(* ===== verification/TestUtils.v ===== *)
(** * nori/tests/test_utils.rs: hexadecimal text

    A string is its UTF-8 bytes.  Reading inverts writing, for a 32-byte array
    and for a [u64]; text that is too long or too short is refused, with a panic
    for the array and an error for the integer. *)
From Stdlib Require Import Ascii.
From S2P Require Import Prelude Externals StorageLayout Types Merkle Instances MerkleTests Keccak VectorTests LeafTests KeyFiles.

(** [write!(&mut output, "{:02x}", byte)] *)
Definition bytes_to_hex (vec : list byte) : string :=
  foldl (λ output b, output +:+ String (hex_digit (byte_Z b `div` 16)) (String (hex_digit (byte_Z b `mod` 16)) EmptyString))%string
    EmptyString vec.

(** [c as char] in a message: two bytes of UTF-8 from 128 on. *)
Definition latin1 (c : u8) : string :=
  if decide (c < 128) then String (ascii_of_N (Z.to_N c)) EmptyString
  else String (ascii_of_N (Z.to_N (192 + c `div` 64))) (String (ascii_of_N (Z.to_N (128 + c `mod` 64))) EmptyString).

Definition hex_char_to_nibble (c : u8) : res string u8 :=
  if decide (48 ≤ c ≤ 57) then Ok (usub c (to_uint 8 48))
  else if decide (97 ≤ c ≤ 102) then Ok (uadd (usub c (to_uint 8 97)) (to_uint 8 10))
  else if decide (65 ≤ c ≤ 70) then Ok (uadd (usub c (to_uint 8 65)) (to_uint 8 10))
  else Err ("Invalid hex character: " +:+ latin1 c)%string.

(** [str::as_bytes] *)
Definition as_bytes (s : string) : list u8 := (λ c, to_uint 8 (Z.of_N (N_of_ascii c))) <$> String.list_ascii_of_string s.
(** [.unwrap()] *)
Definition or_panic {E E' A} (m : res E A) : res E' A := match m with Ok a => Ok a | _ => Panic end.

Definition hex_to_fixed_bytes {E} (hex_str : string) : res E (list byte) :=
  let hex_str := default hex_str (strip_0x hex_str) in
  if decide (String.length hex_str ≠ 64%nat) then Panic
  else
    let bytes := as_bytes hex_str in
    try_fold (λ array i,
      let offset := (i * 2)%nat in
      c ← index bytes offset;
      high ← or_panic (hex_char_to_nibble c);
      c ← index bytes (offset + 1);
      low ← or_panic (hex_char_to_nibble c);
      vec_set (E:=E) array i (byte_of_Z (Z.lor (Z.shiftl (uint_Z high) 4 `mod` 256) (uint_Z low)))) (replicate 32 x00) (seq 0 32).

(** [hex_str.chars()], each [as u8]: the low byte of its code point.  A character
    of more than one byte has six bits in each byte but the first. *)
Definition low_byte (c d : u8) : u8 := to_uint 8 (Z.lor (Z.shiftl (Z.land c 63) 6) (Z.land d 63)).
Fixpoint chars_as_u8 (bytes : list u8) : list u8 :=
  match bytes with
  | [] => []
  | b :: rest =>
    if decide (b < 128) then b :: chars_as_u8 rest
    else match rest with
      | [] => []
      | c :: rest =>
        if decide (b < 224) then low_byte b c :: chars_as_u8 rest
        else match rest with
          | [] => []
          | d :: rest =>
            if decide (b < 240) then low_byte c d :: chars_as_u8 rest
            else match rest with [] => [] | e :: rest => low_byte d e :: chars_as_u8 rest end
          end
      end
  end.

Definition hex_to_u64 (hex_str : string) : res string u64 :=
  let hex_str := default hex_str (strip_0x hex_str) in
  if decide (String.length hex_str ≠ 16%nat) then
    Err ("Invalid hex length for u64 conversion. Expected 16 characters but got " +:+ pretty.pretty (String.length hex_str))%string
  else
    try_fold (λ result '(i, c),
      nibble ← hex_char_to_nibble c;
      Ok (to_uint 64 (Z.lor (uint_Z result) (Z.shiftl (uint_Z nibble) ((15 - Z.of_nat i) * 4))))) (to_uint 64 0)
      (enumerate (chars_as_u8 (as_bytes hex_str))).

(** ** Writing, then reading *)

Lemma string_app_nil (s : string) : (s +:+ EmptyString)%string = s.
Proof. induction s as [|c s IH]; [done|]. exact (f_equal (String c) IH). Qed.
Lemma string_app_assoc (s t u : string) : (s +:+ (t +:+ u))%string = ((s +:+ t) +:+ u)%string.
Proof. induction s as [|c s IH]; [done|]. exact (f_equal (String c) IH). Qed.
Lemma bytes_to_hex_encode bytes : bytes_to_hex bytes = hex_encode bytes.
Proof.
  unfold bytes_to_hex. assert (∀ acc, foldl (λ output b, output +:+ String (hex_digit (byte_Z b `div` 16))
    (String (hex_digit (byte_Z b `mod` 16)) EmptyString))%string acc bytes = (acc +:+ hex_encode bytes)%string) as Ha; [|apply Ha].
  induction bytes as [|b bytes IH]; intros acc; simpl; [symmetry; apply string_app_nil|].
  rewrite IH. unfold hex_encode. simpl. by rewrite <-string_app_assoc.
Qed.

(** The digits of a byte are read as its two nibbles. *)
Definition digit (d : Z) : u8 := to_uint 8 (Z.of_N (N_of_ascii (hex_digit d))).
Lemma hex_digit_nibble d : 0 ≤ d < 16 → hex_char_to_nibble (digit d) = Ok (to_uint 8 d) ∧ digit d < 128.
Proof.
  intros Hd. assert (Forall (λ d, hex_char_to_nibble (digit d) = Ok (to_uint 8 d) ∧ digit d < 128) (seqZ 0 16)) as Hall
    by (apply (bool_decide_unpack _); by vm_compute).
  rewrite Forall_elem in Hall. apply Hall, elem_of_seqZ. lia.
Qed.
Lemma as_bytes_hex bytes : as_bytes (hex_encode bytes) = mjoin ((λ b, [digit (byte_Z b `div` 16); digit (byte_Z b `mod` 16)]) <$> bytes).
Proof. induction bytes as [|b bytes IH]; [done|]. exact (f_equal (λ l, _ :: _ :: l) IH). Qed.
Lemma length_hex_encode bytes : String.length (hex_encode bytes) = (2 * length bytes)%nat.
Proof. induction bytes as [|b bytes IH]; [done|]. unfold hex_encode in *. simpl in *. rewrite IH. lia. Qed.

(** Or-ing bits below those of a number adds them. *)
Lemma lor_high_low q n k : 0 ≤ n < 2 ^ k → 0 ≤ k → Z.lor (q * 2 ^ k) n = q * 2 ^ k + n.
Proof.
  intros Hn Hk. rewrite <-Z.add_lor_land. assert (Z.land (q * 2 ^ k) n = 0) as ->; [|lia].
  apply Z.bits_inj'. intros i Hi. rewrite Z.land_spec, Z.bits_0. destruct (decide (i < k)).
  - by rewrite Z.mul_pow2_bits_low.
  - rewrite andb_false_iff. right. rewrite <-(Z.mod_small n (2 ^ k)) by done. apply Z.mod_pow2_bits_high. lia.
Qed.
Lemma lor_nibble q d m : 0 ≤ d < 16 → 0 ≤ m → Z.lor (q * 2 ^ (4 + m)) (Z.shiftl d m) = (16 * q + d) * 2 ^ m.
Proof.
  intros Hd Hm. rewrite Z.pow_add_r, Z.mul_assoc by lia. rewrite <-!Z.shiftl_mul_pow2 with (n:=m) by done.
  rewrite <-Z.shiftl_lor. f_equal. rewrite lor_high_low by lia. change (2 ^ 4) with 16. lia.
Qed.

(** ** 32 bytes *)

Lemma digits_lookup (bytes : list byte) i b : bytes !! i = Some b →
  as_bytes (hex_encode bytes) !! (i * 2)%nat = Some (digit (byte_Z b `div` 16)) ∧
  as_bytes (hex_encode bytes) !! (i * 2 + 1)%nat = Some (digit (byte_Z b `mod` 16)).
Proof.
  rewrite as_bytes_hex. revert i. induction bytes as [|a bytes IH]; intros [|i]; simpl; [done..|by intros [= ->]|apply IH].
Qed.
Lemma nibbles_of_byte b : 0 ≤ byte_Z b `div` 16 < 16 ∧ 0 ≤ byte_Z b `mod` 16 < 16.
Proof.
  pose proof (byte_Z_range b). split; [|by apply Z.mod_pos_bound].
  split; [apply Z.div_pos; lia|apply Z.div_lt_upper_bound; lia].
Qed.
Lemma byte_of_nibbles b : byte_of_Z (Z.lor (Z.shiftl (uint_Z (to_uint 8 (byte_Z b `div` 16))) 4 `mod` 256)
  (uint_Z (to_uint 8 (byte_Z b `mod` 16)))) = b.
Proof.
  destruct (nibbles_of_byte b) as [Hh Hl]. rewrite !to_uint_small by (change (2 ^ Z.of_nat 8) with 256; lia).
  rewrite Z.shiftl_mul_pow2 by lia. rewrite (Z.mod_small _ 256) by (change (2 ^ 4) with 16; lia).
  rewrite lor_high_low by (change (2 ^ 4) with 16; lia). rewrite <-(byte_of_Z_Z b) at 3. f_equal.
  change (2 ^ 4) with 16. pose proof (Z.div_mod (byte_Z b) 16). lia.
Qed.
Lemma strip_0x_hex bytes : default (hex_0x bytes) (strip_0x (hex_0x bytes)) = hex_encode bytes.
Proof. done. Qed.

(** The array is read back, with or without the prefix. *)
Lemma hex_to_fixed_bytes_inv {E} (h : B256) (s : string) : default s (strip_0x s) = hex_encode (fb_bytes h) →
  hex_to_fixed_bytes (E:=E) s = Ok (fb_bytes h).
Proof.
  intros Hs. unfold hex_to_fixed_bytes. rewrite Hs, length_hex_encode, length_fb, decide_False by lia.
  set (bytes := fb_bytes h). assert (length bytes = 32%nat) as Hl by apply length_fb. clearbody bytes. clear Hs.
  edestruct (try_fold_seq (E:=E) (λ k array, array = take k bytes ++ replicate (32 - k) x00)) as (array & Hf & ->);
    [|intros k array Hk ->|etrans; [exact Hf|]].
  - done.
  - destruct (lookup_lt_is_Some_2 bytes k) as [b Hb]; [lia|]. destruct (digits_lookup _ _ _ Hb) as [Hh Hlow].
    destruct (nibbles_of_byte b) as [Rh Rl].
    rewrite (proj2 (index_Ok _ _ _) Hh), Ok_bind, (proj1 (hex_digit_nibble _ Rh)). change (or_panic (Ok ?x)) with (Ok (E:=E) x).
    rewrite Ok_bind, (proj2 (index_Ok _ _ _) Hlow), Ok_bind, (proj1 (hex_digit_nibble _ Rl)).
    change (or_panic (Ok ?x)) with (Ok (E:=E) x). rewrite Ok_bind, byte_of_nibbles.
    rewrite vec_set_in by (rewrite length_app, length_take, length_replicate; lia).
    eexists. split; [done|]. rewrite insert_app_r_alt by (rewrite length_take; lia).
    rewrite length_take. replace (k - k `min` length bytes)%nat with 0%nat by lia.
    replace (32 - k)%nat with (S (32 - (k + 1))) by lia. simpl. rewrite Nat.add_1_r, (take_S_r _ _ _ Hb), <-app_assoc. done.
  - f_equal. rewrite Nat.sub_diag, app_nil_r. apply take_ge. lia.
Qed.

(** ** A [u64] *)

Lemma chars_ascii (bytes : list u8) : Forall (λ b, uint_Z b < 128) bytes → chars_as_u8 bytes = bytes.
Proof. induction 1 as [|b bytes Hb _ IH]; [done|]. simpl. rewrite decide_True by done. by rewrite IH. Qed.

(** The nibbles of bytes, and their value. *)
Definition nibbles (bytes : list byte) : list Z := mjoin ((λ b, [byte_Z b `div` 16; byte_Z b `mod` 16]) <$> bytes).
Lemma nibbles_range bytes : Forall (λ d, 0 ≤ d < 16) (nibbles bytes).
Proof.
  induction bytes as [|b bytes IH]; [constructor|]. destruct (nibbles_of_byte b). change (nibbles (b :: bytes)) with
    (byte_Z b `div` 16 :: byte_Z b `mod` 16 :: nibbles bytes). constructor; [done|]. by constructor.
Qed.
Lemma as_bytes_nibbles bytes : as_bytes (hex_encode bytes) = digit <$> nibbles bytes.
Proof. rewrite as_bytes_hex. induction bytes as [|b bytes IH]; [done|]. exact (f_equal (λ l, _ :: _ :: l) IH). Qed.
Lemma nibbles_value bytes acc : foldl (λ v d, 16 * v + d) acc (nibbles bytes) = acc * 256 ^ Z.of_nat (length bytes) + be_val bytes.
Proof.
  revert acc. induction bytes as [|b bytes IH]; intros acc; [unfold be_val; simpl; lia|].
  change (foldl (λ v d, 16 * v + d) acc (nibbles (b :: bytes))) with
    (foldl (λ v d, 16 * v + d) (16 * (16 * acc + byte_Z b `div` 16) + byte_Z b `mod` 16) (nibbles bytes)).
  rewrite IH. unfold be_val. rewrite reverse_cons, le_val_app, length_reverse. change (le_val [b]) with (byte_Z b + 256 * 0).
  simpl length. rewrite Nat2Z.inj_succ, Z.pow_succ_r by lia. pose proof (Z.div_mod (byte_Z b) 16) as Hd.
  rewrite Hd at 3 by lia. lia.
Qed.

(** The loop puts each nibble below the ones before it. *)
Lemma nibble_loop (ds : list Z) k a : Forall (λ d, 0 ≤ d < 16) ds → (k + length ds ≤ 16)%nat → 0 ≤ a < 16 ^ Z.of_nat k →
  try_fold (λ result '(i, c), nibble ← hex_char_to_nibble c;
      Ok (to_uint 64 (Z.lor (uint_Z result) (Z.shiftl (uint_Z nibble) ((15 - Z.of_nat i) * 4)))))
    (to_uint 64 (a * 2 ^ (4 * (16 - Z.of_nat k)))) (imap (λ j c, (k + j, c)%nat) (digit <$> ds))
  = Ok (to_uint 64 (foldl (λ v d, 16 * v + d) a ds * 2 ^ (4 * (16 - Z.of_nat (k + length ds))))).
Proof.
  intros Hds. revert k a. induction Hds as [|d ds Hd _ IH]; intros k a Hk Ha; [by rewrite Nat.add_0_r|].
  simpl in Hk. rewrite fmap_cons, imap_cons. cbn [try_fold]. rewrite Nat.add_0_r.
  rewrite (proj1 (hex_digit_nibble d Hd)), !Ok_bind.
  assert (a * 2 ^ (4 * (16 - Z.of_nat k)) < 2 ^ 64) as Hlt.
  { apply Z.lt_le_trans with (16 ^ Z.of_nat k * 2 ^ (4 * (16 - Z.of_nat k))).
    - apply Z.mul_lt_mono_pos_r; [apply Z.pow_pos_nonneg; lia|lia].
    - change 16 with (2 ^ 4). rewrite <-Z.pow_mul_r, <-Z.pow_add_r by lia. apply Z.pow_le_mono_r; lia. }
  rewrite !to_uint_small; [|change (2 ^ Z.of_nat 8) with 256; lia|change (Z.of_nat 64) with 64; split; [|done]; apply Z.mul_nonneg_nonneg; [lia|apply Z.pow_nonneg; lia]].
  replace (4 * (16 - Z.of_nat k)) with (4 + (15 - Z.of_nat k) * 4) by lia. rewrite lor_nibble by lia.
  replace ((15 - Z.of_nat k) * 4) with (4 * (16 - Z.of_nat (S k))) by lia.
  cbn [length foldl]. rewrite <-Nat.add_succ_comm. etrans; [|apply (IH (S k) (16 * a + d))].
  - f_equal. apply imap_ext. intros. simpl. f_equal. lia.
  - lia.
  - rewrite Nat2Z.inj_succ, Z.pow_succ_r by lia. lia.
Qed.

Lemma hex_to_u64_inv (v : u64) (s : string) : default s (strip_0x s) = hex_encode (be_bytes 8 v) → hex_to_u64 s = Ok v.
Proof.
  intros Hs. unfold hex_to_u64. rewrite Hs, length_hex_encode, length_be_bytes, decide_False by lia.
  rewrite as_bytes_nibbles, chars_ascii.
  2: { apply Forall_fmap. eapply list.Forall_impl; [apply nibbles_range|]. intros d Hd. apply (hex_digit_nibble d Hd). }
  assert (length (nibbles (be_bytes 8 v)) = 16%nat) as Hl.
  { unfold be_bytes. generalize (le_bytes 8 v), (length_le_bytes 8 v). intros l Hl.
    rewrite <-length_reverse in Hl. generalize dependent (reverse l). clear l. intros l Hl. do 9 (destruct l as [|? l]; try done). }
  pose proof (nibbles_range (be_bytes 8 v)) as Hr. pose proof (nibbles_value (be_bytes 8 v) 0) as Hv'.
  generalize dependent (nibbles (be_bytes 8 v)). intros ds Hl Hr Hv'.
  pose proof (nibble_loop ds 0 0 Hr) as Hn. rewrite Hl in Hn. specialize (Hn ltac:(lia)).
  assert (0 ≤ 0 < 16 ^ Z.of_nat 0) as H0 by (simpl; lia). specialize (Hn H0).
  rewrite Z.mul_0_l in Hn. etrans; [exact Hn|]. rewrite Hv'. f_equal. apply uint_eq. change (4 * (16 - Z.of_nat 16)) with 0.
  rewrite Z.mul_1_r, Z.mul_0_l, Z.add_0_l, be_val_be_bytes. pose proof (uint_range v) as Hv.
  rewrite Z.mod_small by (change (256 ^ Z.of_nat 8) with (2 ^ Z.of_nat 64); lia). by apply to_uint_small.
Qed.

(** Text of the wrong length. *)
Lemma hex_lengths {E} (s : string) :
  (String.length (default s (strip_0x s)) ≠ 64%nat → hex_to_fixed_bytes (E:=E) s = Panic) ∧
  (String.length (default s (strip_0x s)) ≠ 16%nat → ∃ e, hex_to_u64 s = Err e).
Proof. unfold hex_to_fixed_bytes, hex_to_u64. split; intros Hl; rewrite decide_True by done; [done|by eexists]. Qed.

(** A character counts with its low byte alone: 14 digits and a dotted capital I
    (two bytes, U+0130) are read as if the last one were a zero, and as 15 digits. *)
Example dotted_i_is_a_digit : hex_to_u64 ("00000000000001" +:+ String (ascii_of_N 196) (String (ascii_of_N 176) EmptyString)) = Ok (to_uint 64 256).
Proof. vm_compute. reflexivity. Qed.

• Task statement: If a line above holds the string "else", copy it out.

• Result:
  else String (ascii_of_N (Z.to_N (192 + c `div` 64))) (String (ascii_of_N (Z.to_N (128 + c `mod` 64))) EmptyString).
  else if decide (97 ≤ c ≤ 102) then Ok (uadd (usub c (to_uint 8 97)) (to_uint 8 10))
  else if decide (65 ≤ c ≤ 70) then Ok (uadd (usub c (to_uint 8 65)) (to_uint 8 10))
  else Err ("Invalid hex character: " +:+ latin1 c)%string.
  else
    else match rest with
        else match rest with
            else match rest with [] => [] | e :: rest => low_byte d e :: chars_as_u8 rest end
  else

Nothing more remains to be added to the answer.